Collected data entries:
%%
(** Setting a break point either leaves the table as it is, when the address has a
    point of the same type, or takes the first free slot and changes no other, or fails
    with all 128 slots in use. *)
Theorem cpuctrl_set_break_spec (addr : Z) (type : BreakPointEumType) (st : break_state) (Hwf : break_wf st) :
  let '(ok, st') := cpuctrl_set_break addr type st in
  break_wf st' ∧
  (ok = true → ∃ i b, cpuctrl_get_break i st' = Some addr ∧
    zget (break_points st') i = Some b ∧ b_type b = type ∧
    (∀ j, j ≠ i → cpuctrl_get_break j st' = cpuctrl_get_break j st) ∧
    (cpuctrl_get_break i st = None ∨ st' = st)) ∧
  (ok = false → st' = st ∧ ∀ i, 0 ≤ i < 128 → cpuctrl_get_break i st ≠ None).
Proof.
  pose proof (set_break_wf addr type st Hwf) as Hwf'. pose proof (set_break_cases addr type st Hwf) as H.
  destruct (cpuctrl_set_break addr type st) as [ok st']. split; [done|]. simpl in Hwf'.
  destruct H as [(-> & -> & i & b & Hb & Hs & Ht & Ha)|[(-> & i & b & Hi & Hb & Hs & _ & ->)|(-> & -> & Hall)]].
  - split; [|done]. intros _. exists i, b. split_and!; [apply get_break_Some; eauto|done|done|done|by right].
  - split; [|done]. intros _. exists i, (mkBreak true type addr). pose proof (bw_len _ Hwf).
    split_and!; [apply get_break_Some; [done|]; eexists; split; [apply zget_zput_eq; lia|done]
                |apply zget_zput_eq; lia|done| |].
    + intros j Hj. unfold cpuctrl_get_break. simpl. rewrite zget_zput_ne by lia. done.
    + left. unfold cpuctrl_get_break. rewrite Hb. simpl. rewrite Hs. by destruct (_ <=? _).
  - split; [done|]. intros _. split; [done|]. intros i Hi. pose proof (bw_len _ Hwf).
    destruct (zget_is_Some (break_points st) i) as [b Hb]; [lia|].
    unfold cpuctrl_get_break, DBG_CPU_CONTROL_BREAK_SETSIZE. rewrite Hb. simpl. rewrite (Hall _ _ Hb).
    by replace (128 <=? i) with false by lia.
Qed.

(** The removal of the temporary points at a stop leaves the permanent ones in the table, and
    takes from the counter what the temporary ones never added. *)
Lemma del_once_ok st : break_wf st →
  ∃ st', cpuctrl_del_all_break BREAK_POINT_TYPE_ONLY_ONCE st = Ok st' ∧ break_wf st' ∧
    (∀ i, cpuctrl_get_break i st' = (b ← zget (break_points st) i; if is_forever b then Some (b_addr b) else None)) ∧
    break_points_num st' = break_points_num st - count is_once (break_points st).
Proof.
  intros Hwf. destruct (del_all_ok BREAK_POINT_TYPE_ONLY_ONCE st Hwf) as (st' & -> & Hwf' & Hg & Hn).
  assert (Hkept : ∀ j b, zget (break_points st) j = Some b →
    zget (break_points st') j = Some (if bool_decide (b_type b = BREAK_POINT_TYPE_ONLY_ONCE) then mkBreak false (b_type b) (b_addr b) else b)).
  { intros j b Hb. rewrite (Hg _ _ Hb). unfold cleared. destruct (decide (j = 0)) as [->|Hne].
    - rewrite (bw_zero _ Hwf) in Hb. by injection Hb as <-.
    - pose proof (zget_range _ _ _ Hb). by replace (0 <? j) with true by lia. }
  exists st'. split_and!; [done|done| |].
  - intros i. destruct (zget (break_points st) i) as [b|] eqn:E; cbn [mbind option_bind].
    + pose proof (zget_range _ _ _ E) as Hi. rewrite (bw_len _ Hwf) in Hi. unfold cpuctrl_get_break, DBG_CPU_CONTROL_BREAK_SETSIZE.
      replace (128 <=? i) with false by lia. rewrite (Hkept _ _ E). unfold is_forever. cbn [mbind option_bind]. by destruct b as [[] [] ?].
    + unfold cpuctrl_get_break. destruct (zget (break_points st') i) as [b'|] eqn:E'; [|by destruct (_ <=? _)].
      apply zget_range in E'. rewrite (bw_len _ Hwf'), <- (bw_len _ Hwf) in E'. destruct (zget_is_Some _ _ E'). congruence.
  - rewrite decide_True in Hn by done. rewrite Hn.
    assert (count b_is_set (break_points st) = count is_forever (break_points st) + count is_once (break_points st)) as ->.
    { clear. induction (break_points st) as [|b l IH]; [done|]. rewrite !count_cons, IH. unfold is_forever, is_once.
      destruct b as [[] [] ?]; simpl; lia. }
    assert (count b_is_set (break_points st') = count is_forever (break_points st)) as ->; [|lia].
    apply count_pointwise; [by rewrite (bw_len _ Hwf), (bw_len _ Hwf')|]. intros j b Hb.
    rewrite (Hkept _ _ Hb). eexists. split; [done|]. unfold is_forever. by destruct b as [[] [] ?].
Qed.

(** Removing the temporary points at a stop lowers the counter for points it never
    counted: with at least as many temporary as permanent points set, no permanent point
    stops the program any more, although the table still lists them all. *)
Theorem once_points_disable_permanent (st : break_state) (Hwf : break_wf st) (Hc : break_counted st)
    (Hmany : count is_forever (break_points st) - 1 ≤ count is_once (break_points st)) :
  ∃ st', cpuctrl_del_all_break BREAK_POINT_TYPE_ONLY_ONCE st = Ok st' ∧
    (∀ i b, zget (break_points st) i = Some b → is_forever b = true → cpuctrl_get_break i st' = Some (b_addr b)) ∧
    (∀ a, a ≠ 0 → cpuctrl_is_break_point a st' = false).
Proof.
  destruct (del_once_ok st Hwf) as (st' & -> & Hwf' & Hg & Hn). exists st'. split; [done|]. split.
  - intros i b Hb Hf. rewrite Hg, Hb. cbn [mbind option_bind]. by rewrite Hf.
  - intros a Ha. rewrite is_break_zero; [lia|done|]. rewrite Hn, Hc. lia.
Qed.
%%
[Exercise]:
The entries above hold the needed span. Transcribe exactly the lines from the one with "assert (Hkept : ∀" to the one with "- rewrite (bw_zero", both included.

[Worked solution]:
  assert (Hkept : ∀ j b, zget (break_points st) j = Some b →
    zget (break_points st') j = Some (if bool_decide (b_type b = BREAK_POINT_TYPE_ONLY_ONCE) then mkBreak false (b_type b) (b_addr b) else b)).
  { intros j b Hb. rewrite (Hg _ _ Hb). unfold cleared. destruct (decide (j = 0)) as [->|Hne].
    - rewrite (bw_zero _ Hwf) in Hb. by injection Hb as <-.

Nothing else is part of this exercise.